The Thai Community Development Center (Thai CDC), another task force partner, has been on the forefront of cracking down on human trafficking cases since its founding in 1994. They helped free Aniwat Khadphab and 300 other Thai farm workers at Global Horizons, a former labor contractor that provided workers to farms in Hawaii and Washington during the 00s.
"When they realized what had happened, some of them were living in shipping containers with no running water, no electricity, and they had to scourge around for food," Thai CDC Executive Director Chanchanit "Chancee" Martorell told NBC News.
Khadphab was recruited in Lampang, Thailand, he told NBC News. He said the recruiters convinced him of better opportunities in the U.S. Khadphab's family were rice farmers, and he was determined to come to the U.S. with the hopes of finding a better job.
Once in the country, his passport was seized. He worked at an apple orchard in Washington for approximately four months before being transferred to a farm in Hawaii.
According to a lawsuit filed by U.S. Equal Employment Opportunity Commission, Global Horizons physically and mentally abused its employees.

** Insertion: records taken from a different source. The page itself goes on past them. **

(** An option built from [set_] writes the same entries whatever it is applied
    to. *)
Definition uniform (o : Option_) (K : gset string) : Prop :=
  (∃ u, dom u ⊆ K ∧ ∀ m, writes o m u) ∨ (∃ p, ∀ m, o (Some m) = Panic p).

Lemma uniform_set K key val : key ∈ K → uniform (set_ key val) K.
Proof.
  intros HK. left. exists {[ key := val ]}. split; [rewrite dom_singleton_L; set_solver|].
  intros m. apply writes_set.
Qed.

Lemma uniform_skip K : uniform skip_ K.
Proof. left. exists ∅. split; [set_solver|]. apply writes_skip. Qed.

Lemma uniform_panic K p : uniform (λ _, Panic p) K.
Proof. right. by exists p. Qed.

Lemma uniform_seq K o1 o2 : uniform o1 K → uniform o2 K → uniform (o1 ;;; o2) K.
Proof.
  intros [(u1 & Hd1 & H1)|[p Hp]] H2; [destruct H2 as [(u2 & Hd2 & H2)|[p Hp]]|].
  - left. exists (u2 ∪ u1). split; [rewrite dom_union_L; set_solver|].
    intros m. by eapply writes_seq.
  - right. exists p. intros m. unfold seq_. rewrite H1. apply Hp.
  - right. exists p. intros m. unfold seq_. by rewrite Hp.
Qed.

Lemma uniform_set_all K kvs : (∀ kv, kv ∈ kvs → kv.1 ∈ K) → uniform (set_all kvs) K.
Proof.
  induction kvs as [|kv kvs IH]; intros H; simpl; [apply uniform_skip|].
  apply uniform_seq; [apply uniform_set, H; left|]. apply IH. intros kv' ?. apply H. by right.
Qed.

Ltac solve_uniform :=
  repeat first
    [ apply uniform_seq | apply uniform_skip | apply uniform_panic
    | apply uniform_set; set_solver | case_decide | case_match ].

Lemma opt_uniform o : (∀ acl, o ≠ OServiceACL acl) → uniform (apply_opt o) (keys_of o).
Proof.
  intros Hacl. destruct o; cbn [apply_opt keys_of];
    unfold WithGRPC, WithAuth, WithTracing, WithHTTP, WithLocker, WithP2PPrivateKey, WithP2P,
      WithRepositoryRoot, WithServices, WithTaskManager, WithPrometheus, WithStaticDiscovery,
      WithDebug, WithFiles, WithBootstrapNodes; solve_uniform.
  - apply uniform_set_all. intros [k v] Hkv%elem_of_map_to_list. simpl.
    apply elem_of_union_r, elem_of_dom. by eexists.
  - by destruct (Hacl acl).
Qed.

Lemma WithServiceACL_some acl m old :
  (Get "ACL" (Some ∅) (Some m)).1 = Some old →
  WithServiceACL acl (Some m) = Ok (Some (<["ACL" := GMapStr (Some (acl ∪ old))]> m)).
Proof. intros Hg. unfold WithServiceACL. rewrite Hg. done. Qed.

(** The effect of a call on a configuration depends at most on the value of
    the key [ACL]. *)
Lemma opt_writes o m c :
  apply_opt o (Some m) = Ok c →
  ∃ u, c = Some (u ∪ m) ∧ dom u ⊆ keys_of o ∧
    ∀ m', ("ACL" ∈ keys_of o → m' !! "ACL" = m !! "ACL") → writes (apply_opt o) m' u.
Proof.
  assert ((∃ acl, o = OServiceACL acl) ∨ ∀ acl, o ≠ OServiceACL acl) as [[acl ->]|Hne]
    by (destruct o; first [left; by eexists|right; by intros]).
  - simpl. unfold WithServiceACL. destruct (Get "ACL" (Some ∅) (Some m)).1 as [old|] eqn:Hg;
      simpl; [|case_decide; simpl; [|done]]; intros [= <-].
    + exists {[ "ACL" := GMapStr (Some (acl ∪ old)) ]}.
      rewrite <- insert_union_singleton_l. split_and!; [done|rewrite dom_singleton_L; set_solver|].
      intros m' Hm'. unfold writes, WithServiceACL.
      assert (Get "ACL" (Some ∅) (Some m') = Get (A:=gomap string) "ACL" (Some ∅) (Some m)) as ->.
      { unfold Get, Get_with. simpl. by rewrite Hm' by set_solver. }
      rewrite Hg. simpl. by rewrite <- insert_union_singleton_l.
    + exists {[ "ACL" := GMapStr None ]}.
      rewrite <- insert_union_singleton_l. split_and!; [done|rewrite dom_singleton_L; set_solver|].
      intros m' Hm'. unfold writes, WithServiceACL.
      assert (Get "ACL" (Some ∅) (Some m') = Get (A:=gomap string) "ACL" (Some ∅) (Some m)) as ->.
      { unfold Get, Get_with. simpl. by rewrite Hm' by set_solver. }
      rewrite Hg. simpl. rewrite decide_True by done. simpl.
      by rewrite <- insert_union_singleton_l.
  - destruct (opt_uniform o Hne) as [(u & Hd & Hu)|[p Hp]].
    + rewrite Hu. intros [= <-]. exists u. split_and!; [done..|]. intros m' _. apply Hu.
    + by rewrite Hp.
Qed.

"They call us names like 'you bastard,'" Khadphab said through Thai CDC staff attorney and interpreter Phatchara Udomsin. "They told us that you have to work hard or else we will send you back to Thailand. We're not really educated so they see us this way."
Tired of being mistreated, Khadphab escaped from his traffickers. The traffickers had planned to transfer the Thai workers from the farm in Hawaii to Florida, he said. During a layover in Phoenix, Khadphab and several coworkers left the airport with nothing but the clothes on their backs and some spare change.
Together, they took a bus to Los Angeles and reported themselves to Thai CDC. "They helped reunite me with my family here in the U.S," he said. "I am thankful they gave me hope."
Khadphab has been working as a cook at a Thai restaurant in Los Angeles County for more than six years now and is a free man, he said.
"If I was still working for them [traffickers], I feel like they would have chewed away my freedom," he said. "After I came out and stopped working for them, I feel like I had freedom. I have freedom now."